Can I rely on PMTUD to automatically adapt the inner MTU when the physical/WireGuard path MTU changes, or should I always manually set the VXLAN MTU to something like:

Text
WireGuard MTU 1420 - VXLAN over IPv4 overhead 50 = VXLAN MTU 1370
For example:

Text
WireGuard MTU: 1420
VXLAN MTU over IPv4: 1370
VXLAN MTU over IPv6: 1350
I understand that Linux VXLAN bridge behavior may generate ICMP PMTU errors toward the inner sender in some cases, but I could not find a clear statement in the RouterOS documentation about whether RouterOS does the same for VXLAN over WireGuard.

Could MikroTik staff or anyone with confirmed RouterOS behavior clarify this?

Thanks.

It's in the documentation, read the section about the dont-fragment parameter:

VXLAN | RouterOS Manual

dont-fragment(auto | disabled | enabled | inherit; Default: auto)

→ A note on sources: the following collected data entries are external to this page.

Lemma block_limit n : (n < 8)%nat -> u64 (Z.shiftl 1 (8 * Z.of_nat n)) = 256 ^ Z.of_nat n.
Proof. intros Hn. do 8 (destruct n as [|n]; [by vm_compute|]). lia. Qed.

(** What [decode_block] answers: the block that has this encoding, or nothing when there is none. *)
Definition block_decoded (block : list Z) (o : option (list Z)) : Prop :=
  match o with
  | Some d => bytes d /\ (1 <= length d <= 8)%nat /\ enc_block d = block
  | None => forall d, bytes d -> (1 <= length d <= 8)%nat -> enc_block d <> block
  end.

Lemma enc_block_denotes d block :
  bytes d -> (length d <= 8)%nat -> enc_block d = block <-> length block = enc_size (length d) /\ denotes block (be_val d).
Proof.
  intros Hd Hl. pose proof (be_val_letters d Hd Hl) as Hv. unfold denotes. split.
  - intros <-. rewrite enc_block_length. split; [done|]. split; [reflexivity|exact Hv].
  - intros [El [Eb _]]. rewrite El in Eb. symmetry. exact Eb.
Qed.

Lemma enc_size_length (d : list Z) n : (length d <= 8)%nat -> (n <= 8)%nat -> enc_size (length d) = enc_size n -> length d = n.
Proof.
  intros Hd Hn E. assert (dec_size (enc_size n) = Some n) as H1 by (by apply dec_size_spec).
  assert (dec_size (enc_size n) = Some (length d)) as H2 by (by apply dec_size_spec). congruence.
Qed.
Lemma key_block_ok c key : is_byte c -> bytes key -> (length key <= 64)%nat -> bytes (key_block c key) /\ length (key_block c key) = 64%nat.
Proof.
  intros Hc Hk Hl. unfold key_block. split; [|rewrite length_fmap, length_app, length_replicate; lia].
  apply Forall_fmap, Forall_app. split.
  - revert Hk. apply Forall_impl. intros x Hx. apply (lxor_bound c x 8); [lia|done|done].
  - apply Forall_replicate. apply (lxor_bound c 0 8); [lia|done|lia].
Qed.

(** The digest of a stream that began with the key block. *)
Lemma hmac_stream iv st c key msg :
  absorbed 0 iv (0, 0) [] st -> is_byte c -> bytes key -> (length key <= 64)%nat -> bytes msg ->
  8 * Z.of_nat (64 + length msg) < 2 ^ 64 ->
  exists st', blake256_update st (key_block c key) 512 = Ok st' /\
    returns (blake256_update st' msg (8 * Z.of_nat (length msg))) (absorbed 0 iv (0, 0) (key_block c key ++ msg)).
Proof.
  intros Hst Hc Hk Hl Hm Hlt. destruct (key_block_ok c key Hc Hk Hl) as [Bk Lk].
  destruct (proj1 (returns_inv _ _) (update_absorbed st 0 iv (0, 0) [] (key_block c key) Hst Bk ltac:(lia) ltac:(by left)))
    as (st' & E & Hst'). rewrite Lk in E. exists st'. split; [exact E|].
  apply update_absorbed; [exact Hst'|done|lia|]. left. cbn [app]. by rewrite Lk.
Qed.

Lemma hash_length b iv msg : length iv = 8%nat -> length (BlakeHash.final b iv msg) = 32%nat /\ bytes (BlakeHash.final b iv msg).
Proof.
  intros Hiv. unfold BlakeHash.final. assert (length (BlakeHash.chain (length msg) (BlakeHash.padded b msg) iv (length (BlakeHash.padded b msg) / 64)) = 8%nat) as Hl.
  { generalize (length (BlakeHash.padded b msg) / 64)%nat. intros [|k]; [exact Hiv|]. rewrite chain_S. apply compress_length. }
  generalize dependent (BlakeHash.chain (length msg) (BlakeHash.padded b msg) iv (length (BlakeHash.padded b msg) / 64)).
  intros h Hh. unfold digest. split.
  - do 8 (destruct h as [|? h]; [discriminate Hh|]). destruct h; [done|discriminate Hh].
  - clear Hh. induction h as [|x h IH]; [constructor|]. cbn [fmap list_fmap concat]. apply Forall_app. split; [apply be_bytes_ok|done].
Qed.

(** The two passes, from the initial state. *)
Lemma hmac_passes b iv st size key msg :
  absorbed 0 iv (0, 0) [] st -> b = 0 \/ b = 1 -> length iv = 8%nat -> (0 < size <= 32)%nat -> bytes key -> bytes msg ->
  (length key <= 64)%nat -> 8 * Z.of_nat (64 + length msg) < 2 ^ 64 ->
  exists inner outer, blake256_update st (key_block 0x36 key) 512 = Ok inner /\
    blake256_update st (key_block 0x5c key) 512 = Ok outer /\
    (let! inner := blake256_update inner msg (u64 (Z.of_nat (length msg) * 8)) in
     let! ihash := blake256_final_h inner (Z.lor b 0x80) b in
     let! outer := blake256_update outer ihash (8 * Z.of_nat size) in
     blake256_final_h outer (Z.lor b 0x80) b) = Ok (hmac b iv size key msg).
Proof.
  intros Hst Hb Hiv Hsize Bt Bm Lt Hlt. replace (u64 (Z.of_nat (length msg) * 8)) with (8 * Z.of_nat (length msg))
    by (unfold u64; rewrite Z.mod_small; lia).
  assert (is_byte 0x36 /\ is_byte 0x5c) as [B36 B5c] by (unfold is_byte; lia).
  destruct (key_block_ok 0x36 _ B36 Bt Lt) as [_ L36], (key_block_ok 0x5c _ B5c Bt Lt) as [_ L5c].
  destruct (hmac_stream iv st 0x36 key msg Hst B36 Bt Lt Bm Hlt) as (inner & Ei & Hi).
  set (ih := BlakeHash.final b iv (key_block 0x36 key ++ msg)).
  destruct (hash_length b iv (key_block 0x36 key ++ msg) Hiv) as [Lh Bh]. fold ih in Lh, Bh.
  destruct (proj1 (returns_inv _ _) (update_absorbed st 0 iv (0, 0) [] (key_block 0x5c key) Hst
    (proj1 (key_block_ok 0x5c _ B5c Bt Lt)) ltac:(lia) ltac:(by left))) as (outer & Eo & Ho). rewrite L5c in Eo. cbn [app] in Ho.
  exists inner, outer. split; [exact Ei|]. split; [exact Eo|].
  apply returns_inv in Hi as (st1 & -> & H1). cbn [bind].
  rewrite (final_absorbed b iv _ st1 H1 Hb) by (rewrite length_app, L36; lia). cbn [bind]. fold ih.
  destruct (proj1 (returns_inv _ _) (update_absorbed_take outer 0 iv (0, 0) _ ih size Ho Bh ltac:(lia) ltac:(lia)
    ltac:(left; by rewrite L5c))) as (st2 & -> & H2). cbn [bind].
  apply (final_absorbed b iv _ st2 H2 Hb). rewrite length_app, length_take, L5c. lia.
Qed.

Lemma hmac_blake256_spec bf key msg :
  length bf = 64%nat -> bytes bf -> bytes key -> bytes msg -> 8 * Z.of_nat (length key) < 2 ^ 64 -> 8 * Z.of_nat (64 + length msg) < 2 ^ 64 ->
  hmac_blake256_hash bf key (Z.of_nat (length key)) msg (Z.of_nat (length msg)) =
    Ok (hmac 1 Blake.iv256 32 (if decide (64 < length key)%nat then BlakeHash.final 1 Blake.iv256 key else key) msg) /\
  hmac_blake224_hash bf key (Z.of_nat (length key)) msg (Z.of_nat (length msg)) =
    Ok (hmac 0 Blake.iv224 28 (if decide (64 < length key)%nat then take 28 (BlakeHash.final 1 Blake.iv256 key) else key) msg).
Proof.
  intros Hl Hbf Bk Bm Hlk Hlm. destruct (init_absorbed bf Hl Hbf) as [H256 H224].
  destruct (blake256_hash_spec bf key Hl Hbf Bk Hlk) as [Ek _]. destruct (hash_length 1 Blake.iv256 key eq_refl) as [Lk Bh].
  unfold hmac_blake256_hash, hmac_blake224_hash, hmac_blake256_init, hmac_blake224_init, hmac_blake256_final, hmac_blake224_final,
    hmac_blake256_update, hmac_blake224_update, blake224_update, blake256_final, blake224_final. rewrite Ek. cbn [bind].
  destruct (Z.ltb_spec 64 (Z.of_nat (length key))) as [H64|H64];
    [rewrite !decide_True by lia|rewrite !decide_False by lia]; cbn [bind]; split.
  - destruct (hmac_passes 1 Blake.iv256 _ 32 (BlakeHash.final 1 Blake.iv256 key) msg H256) as (i & o & Ei & Eo & E); try (done || lia).
    rewrite (hmac_pad_spec _ _ 32), (hmac_pad_spec _ _ 32), take_ge by lia. cbn [bind]. rewrite Ei. cbn [bind]. rewrite Eo. cbn [bind inner outer].
    rewrite bind_assoc. exact E.
  - destruct (hmac_passes 0 Blake.iv224 _ 28 (take 28 (BlakeHash.final 1 Blake.iv256 key)) msg H224) as (i & o & Ei & Eo & E);
      try (done || lia); [by apply Forall_take|rewrite length_take; lia|].
    rewrite (hmac_pad_spec _ _ 28), (hmac_pad_spec _ _ 28) by lia. cbn [bind]. rewrite Ei. cbn [bind]. rewrite Eo. cbn [bind inner outer].
    rewrite bind_assoc. exact E.
  - destruct (hmac_passes 1 Blake.iv256 _ 32 key msg H256) as (i & o & Ei & Eo & E); try (done || lia).
    rewrite !hmac_pad_spec, take_ge by lia. cbn [bind]. rewrite Ei. cbn [bind]. rewrite Eo. cbn [bind inner outer].
    rewrite bind_assoc. exact E.
  - destruct (hmac_passes 0 Blake.iv224 _ 28 key msg H224) as (i & o & Ei & Eo & E); try (done || lia).
    rewrite !hmac_pad_spec, take_ge by lia. cbn [bind]. rewrite Ei. cbn [bind]. rewrite Eo. cbn [bind inner outer].
    rewrite bind_assoc. exact E.
Qed.

Lemma hmac_rfc2104 key msg :
  hmac 1 Blake.iv256 32 key msg = rfc2104 BlakeHash.blake256 key msg /\ take 28 (hmac 0 Blake.iv224 28 key msg) = rfc2104 BlakeHash.blake224 key msg.
Proof.
  split; [|reflexivity]. unfold hmac, rfc2104, BlakeHash.blake256.
  by rewrite take_ge by (rewrite (proj1 (hash_length 1 Blake.iv256 _ eq_refl)); lia).
Qed.

(** The bytes that are written after a BLAKE-224 digest. *)
Lemma blake224_split msg : exists extra, length extra = 4%nat /\ length (BlakeHash.blake224 msg) = 28%nat /\
  BlakeHash.final 0 Blake.iv224 msg = BlakeHash.blake224 msg ++ extra.
Proof.
  pose proof (proj1 (hash_length 0 Blake.iv224 msg eq_refl)) as L. exists (drop 28 (BlakeHash.final 0 Blake.iv224 msg)).
  unfold BlakeHash.blake224. rewrite length_drop, length_take, take_drop, L. done.
Qed.
Lemma store_counter_spec p k c buffer :
  (k <= p <= length buffer)%nat -> store_counter p k c buffer = Ok (take (p - k) buffer ++ be_bytes k c ++ drop p buffer).
Proof.
  revert p c buffer. induction k as [|k IH]; intros p c buffer Hp.
  - rewrite Nat.sub_0_r. change (be_bytes 0 c) with (@nil Z). cbn [app store_counter]. by rewrite take_drop.
  - cbn [store_counter]. rewrite set_ok by lia. cbn [bind]. rewrite IH by (rewrite length_insert; lia). f_equal.
    rewrite take_insert_ge by lia. replace (p - 1 - k)%nat with (p - S k)%nat by lia. f_equal.
    rewrite (drop_S _ (u8 c)) by (apply list_lookup_insert_eq; lia). replace (S (p - 1)) with p by lia.
    rewrite drop_insert_lt by lia. unfold be_bytes. change (le_bytes (S k) c) with (u8 c :: le_bytes k (c / 256)). rewrite reverse_cons, <- app_assoc. cbn [app]. do 2 f_equal.
    by rewrite Z.shiftr_div_pow2 by lia.
Qed.

Lemma counter_bytes n : be_bytes 4 (counter n).2 ++ be_bytes 4 (counter n).1 = be_bytes 8 (Z.of_nat n).
Proof.
  unfold be_bytes. rewrite <- reverse_app. f_equal. apply le_val_inj.
  - apply Forall_app. split; apply le_bytes_bytes.
  - apply le_bytes_bytes.
  - by rewrite length_app, !le_bytes_length.
  - rewrite le_val_app, !le_val_bytes, le_bytes_length. unfold counter, u32. cbn [fst snd].
    change (256 ^ Z.of_nat 4) with (2 ^ 32). change (256 ^ Z.of_nat 8) with (2 ^ 32 * 2 ^ 32). rewrite !Z.mod_mod by lia.
    by rewrite Z.rem_mul_r by lia.
Qed.

(** The last 32 bytes of a state. *)
Lemma output_bytes s :
  state_ok s -> for_ 32 (fun i output => let! b := byte_at (words_of s) i in Ok (output ++ [b])) 32 [] = Ok (drop 32 s).
Proof.
  intros [Hs Hl]. destruct (st_of s Hs Hl) as (b & Hb & ->).
  assert (forall k i acc, (i + k <= 64)%nat ->
    for_ k (fun i output => let! v := byte_at (words_of (st b)) i in Ok (output ++ [v])) i acc = Ok (acc ++ (b <$> seq i k))) as H.
  { induction k as [|k IH]; intros i acc Hi; [by rewrite app_nil_r|]. cbn [for_]. rewrite byte_at_st by (done || lia). cbn [bind].
    rewrite IH by lia. by rewrite <- app_assoc. }
  rewrite H by lia. reflexivity.
Qed.

(** The last block: the counter is stored behind 56 bytes. *)
Lemma last_block zero ctx h n pend :
  length zero = 16%nat -> loaded ctx h n pend -> length pend = 56%nat ->
  (let '(c1, c2) := count_block (block_counter1 ctx) (block_counter2 ctx) in
   let! buffer := store_counter SIZE512 4 c1 (g_buffer ctx) in
   let! buffer := store_counter (SIZE512 - 4) 4 c2 buffer in
   let ctx := Groestl (chaining ctx) 0 0 buffer (SIZE512 - LENGTHFIELDLEN) (bits_in_last_byte ctx) in
   let! ctx := Transform 1 zero ctx (g_buffer ctx) (Z.of_nat SIZE512) in
   let! h := OutputTransformation zero (chaining ctx) in
   for_ 32 (fun i output => let! b := byte_at h i in Ok (output ++ [b])) 32 []) =
  Ok (drop 32 (Grostl.output (Grostl.compress h (pend ++ be_bytes 8 (Z.of_nat (S n)))))).
Proof.
  intros Hz [E1 E2 E3 E4 [E5 E5'] E6 E7 E8] Hp.
  replace (block_counter1 ctx) with (counter n).1 by (by rewrite <- E3). replace (block_counter2 ctx) with (counter n).2 by (by rewrite <- E3).
  rewrite count_block_spec. destruct (counter (S n)) as [c1 c2] eqn:Ec. unfold SIZE512, LENGTHFIELDLEN. cbn [Nat.sub].
  rewrite store_counter_spec by lia. cbn [bind]. destruct (be_bytes_ok 4 c1) as [B1 L1], (be_bytes_ok 4 c2) as [B2 L2].
  rewrite store_counter_spec by (rewrite !length_app, length_take, length_drop, L1; lia). cbn [bind Nat.sub].
  assert (take 56 (take 60 (g_buffer ctx) ++ be_bytes 4 c1 ++ drop 64 (g_buffer ctx)) = pend) as ->
    by (rewrite take_app_le, take_take by (rewrite length_take; lia); cbn [Nat.min]; by rewrite <- Hp).
  assert (drop 60 (take 60 (g_buffer ctx) ++ be_bytes 4 c1 ++ drop 64 (g_buffer ctx)) = be_bytes 4 c1) as ->
    by (rewrite drop_app_ge, (drop_ge (g_buffer ctx)), app_nil_r by (rewrite ?length_take; lia); rewrite length_take, E5'; done).
  pose proof (counter_bytes (S n)) as Eb. rewrite Ec in Eb. cbn [fst snd] in Eb. rewrite Eb.
  set (block := pend ++ be_bytes 8 (Z.of_nat (S n))).
  destruct (be_bytes_ok 8 (Z.of_nat (S n))) as [B8 L8]. assert (bytes pend) as Bp by (rewrite <- E6; by apply Forall_take).
  assert (state_ok block) as Hblock by (split; [by apply Forall_app|unfold block; rewrite length_app; lia]).
  destruct (proj1 (returns_inv _ _) (Transform_spec zero 1 0 1 (Groestl (chaining ctx) 0 0 block 56 (bits_in_last_byte ctx)) block h 0 pend Hz
    ltac:(split; cbn [chaining block_counter1 block_counter2 g_buffer buf_ptr bits_in_last_byte]; try done; unfold block; by rewrite take_app_length)
    (proj1 Hblock) ltac:(rewrite (proj2 Hblock); lia) ltac:(lia) ltac:(lia))) as (ctx' & Et & Hl' & _).
  cbn [Grostl.chain] in Hl'. rewrite take_ge in Hl' by (rewrite (proj2 Hblock); lia).
  cbn [g_buffer]. change (Z.of_nat 64) with (Z.of_nat (64 * 1 + 0)). rewrite Et. cbn [bind].
  rewrite (loaded_h _ _ _ _ Hl'), OutputTransformation_spec by (done || apply (loaded_ok _ _ _ _ Hl')). cbn [bind].
  apply output_bytes. unfold Grostl.output. pose proof (loaded_ok _ _ _ _ Hl'). by apply xor_ok; [|apply perm_P_ok].
Qed.

(** The block with the first padding byte, when it has no room for the counter. *)
Lemma first_block zero ctx h n pend :
  length zero = 16%nat -> loaded ctx h n pend -> (length pend <= 64)%nat ->
  returns (let! ctx := push_zeros SIZE512 ctx in
           let! ctx := Transform 1 zero ctx (g_buffer ctx) (Z.of_nat SIZE512) in
           Ok (set_ptr 0 ctx))
    (fun ctx' => loaded ctx' (Grostl.compress h (pend ++ replicate (64 - length pend) 0)) (S n) []).
Proof.
  intros Hz Hl Hp. unfold SIZE512. eapply returns_bind; [apply (push_zeros_spec 64 _ _ _ _ Hl); lia|]. intros ctx' Hl'.
  set (block := pend ++ replicate (64 - length pend) 0) in *.
  assert (length block = 64%nat) as Lb by (unfold block; rewrite length_app, length_replicate; lia).
  destruct (loaded_buf _ _ _ _ Hl') as [Bb Lg]. pose proof (loaded_pend _ _ _ _ Hl') as Ep. rewrite Lb, take_ge in Ep by lia.
  change (Z.of_nat 64) with (Z.of_nat (64 * 1 + 0)). eapply returns_bind.
  { apply (Transform_spec zero 1 0 1 ctx' (g_buffer ctx') h n block); [done|done|done|lia|lia|lia]. }
  intros ctx'' [Hl'' _]. cbn [Grostl.chain] in Hl''. rewrite Ep, take_ge, Nat.add_1_r in Hl'' by lia. by eapply loaded_empty.
Qed.

Lemma zeros_low k r : (r <= 55)%nat -> Grostl.zeros (64 * k + r) = (55 - r)%nat /\ Grostl.block_count (64 * k + r) = S k.
Proof.
  intros Hr. assert ((64 * k + r) mod 64 = r)%nat as E by (symmetry; apply (Nat.mod_unique _ _ k); lia).
  assert (Grostl.zeros (64 * k + r) = 55 - r)%nat as Ez by (unfold Grostl.zeros; rewrite E; symmetry; apply (Nat.mod_unique _ _ 1); lia).
  split; [done|]. unfold Grostl.block_count. rewrite Ez. symmetry. apply (Nat.div_unique _ _ _ 0); lia.
Qed.

Lemma zeros_high k r : (55 < r < 64)%nat -> Grostl.zeros (64 * k + r) = (119 - r)%nat /\ Grostl.block_count (64 * k + r) = S (S k).
Proof.
  intros Hr. assert ((64 * k + r) mod 64 = r)%nat as E by (symmetry; apply (Nat.mod_unique _ _ k); lia).
  assert (Grostl.zeros (64 * k + r) = 119 - r)%nat as Ez by (unfold Grostl.zeros; rewrite E; apply Nat.mod_small; lia).
  split; [done|]. unfold Grostl.block_count. rewrite Ez. symmetry. apply (Nat.div_unique _ _ _ 0); lia.
Qed.

Lemma Final_spec zero ctx m :
  length zero = 16%nat -> absorbed ctx m -> groestl_Final zero ctx = Ok (Grostl.hash m).
Proof.
  intros Hz Hst. unfold absorbed in Hst. set (k := (length m / 64)%nat) in *.
  pose proof (Nat.Div0.div_mod (length m) 64) as E. pose proof (Nat.mod_upper_bound (length m) 64 ltac:(lia)) as Hr. fold k in E.
  set (r := (length m mod 64)%nat) in *. set (pend := drop (64 * k) m) in *. assert (length pend = r) as Lp by (unfold pend; rewrite length_drop; lia).
  set (h := Grostl.chain k Grostl.iv m) in *.
  assert (forall j tail, Grostl.chain (k + j) Grostl.iv (m ++ tail) = Grostl.chain j h (pend ++ tail)) as Hchain.
  { intros j tail. rewrite chain_add, chain_app by lia. by rewrite (drop_app_le m tail) by lia. }
  unfold groestl_Final, pad_one. rewrite (loaded_bits _ _ _ _ Hst). cbn [Z.eqb].
  destruct (proj1 (returns_inv _ _) (push_spec ctx h k pend 0x80 Hst ltac:(done) ltac:(lia))) as (c1 & -> & H1). cbn [bind].
  assert (length (pend ++ [0x80]) = S r) as L1 by (rewrite length_app; cbn [length]; lia).
  rewrite (loaded_ptr _ _ _ _ H1), L1. unfold SIZE512, LENGTHFIELDLEN. cbn [Nat.sub]. unfold Grostl.hash, Grostl.pad.
  destruct (Nat.ltb_spec 56 (S r)) as [Hlong|Hshort].
  - destruct (zeros_high k r ltac:(lia)) as [Ez Eb]. rewrite <- E in Ez, Eb. rewrite Ez, Eb.
    destruct (proj1 (returns_inv _ _) (first_block zero c1 h k _ Hz H1 ltac:(lia))) as (c2 & E2 & H2).
    unfold SIZE512 in E2. rewrite E2. cbn [bind]. clear E2.
    destruct (proj1 (returns_inv _ _) (push_zeros_spec 56 c2 _ _ _ H2 ltac:(cbn [length]; lia))) as (c3 & E3 & H3). rewrite E3. cbn [bind].
    etransitivity; [by apply (last_block zero c3 _ _ _ Hz H3)|]. replace (S (S k)) with (k + 2)%nat by lia. rewrite Hchain.
    cbn [Grostl.chain app length Nat.sub]. rewrite L1.
    replace (pend ++ 128 :: replicate (119 - r) 0 ++ be_bytes 8 (Z.of_nat (k + 2))) with
      (((pend ++ [128]) ++ replicate (64 - S r) 0) ++ (replicate 56 0 ++ be_bytes 8 (Z.of_nat (k + 2)))).
    2: { replace (119 - r)%nat with (64 - S r + 56)%nat by lia. rewrite replicate_add, <- !app_assoc. done. }
    assert (length ((pend ++ [128]) ++ replicate (64 - S r) 0) = 64%nat) as L2 by (rewrite length_app, length_replicate; lia).
    rewrite take_app_length', drop_app_length' by done. rewrite take_ge by (rewrite length_app, length_replicate, (proj2 (be_bytes_ok _ _)); lia). done.
  - destruct (zeros_low k r ltac:(lia)) as [Ez Eb]. rewrite <- E in Ez, Eb. rewrite Ez, Eb. cbn [bind].
    destruct (proj1 (returns_inv _ _) (push_zeros_spec 56 c1 _ _ _ H1 ltac:(lia))) as (c3 & E3 & H3). rewrite E3. cbn [bind].
    etransitivity; [apply (last_block zero c3 _ _ _ Hz H3); rewrite length_app, length_replicate; lia|].
    replace (S k) with (k + 1)%nat by lia. rewrite Hchain. cbn [Grostl.chain app]. rewrite L1. replace (56 - S r)%nat with (55 - r)%nat by lia.
    rewrite <- !app_assoc. cbn [app]. rewrite take_ge; [done|].
    rewrite length_app. cbn [length]. rewrite length_app, length_replicate, (proj2 (be_bytes_ok _ _)). lia.
Qed.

The Don't Fragment (DF) flag controls whether a packet can be broken into smaller packets, called fragments, before being sent over a network. When configuring VXLAN, this setting determines the presence of the DF flag on the outer IPv4 header and can control packet fragmentation if the encapsulated packet exceeds the outgoing interface MTU. This setting has three options:

• auto - if the device supports VXLAN offloading, the dont-fragment mode will operate as enabled. if VXLAN offloading is not supported, it will use the inherit mode.
• disabled - the DF flag is not set on the outer IPv4 header, which means that packets can be fragmented if they are too large to be sent over the outgoing interface. This also allows packet fragmentation when VXLAN uses IPv6 underlay. Disables hardware offloading on compatible devices.
• enabled - the DF flag is always set on the outer IPv4 header, which means that packets will not be fragmented and will be dropped if they exceed the outgoing interface's MTU. This also avoids packet fragmentation when VXLAN uses IPv6 underlay.
• inherit - The DF flag on the outer IPv4 header is based on the inner IPv4 DF flag. If the inner IPv4 header has the DF flag set, the outer IPv4 header will also have it set. If the packet exceeds the outgoing interface's MTU and DF is set, it will be dropped. If the inner packet is non-IP, the outer IPv4 header will not have the DF flag set and packets can be fragmented. If the inner packet is IPv6, the outer IPv4 header will always set the DF flag and packets cannot be fragmented. Note that when VXLAN uses IPv6 underlay, this setting does not have any effect and is treated the same as disabled.

The setting is available since RouterOS version 7.8.

The behavior depends on what setting you choose for the parameter.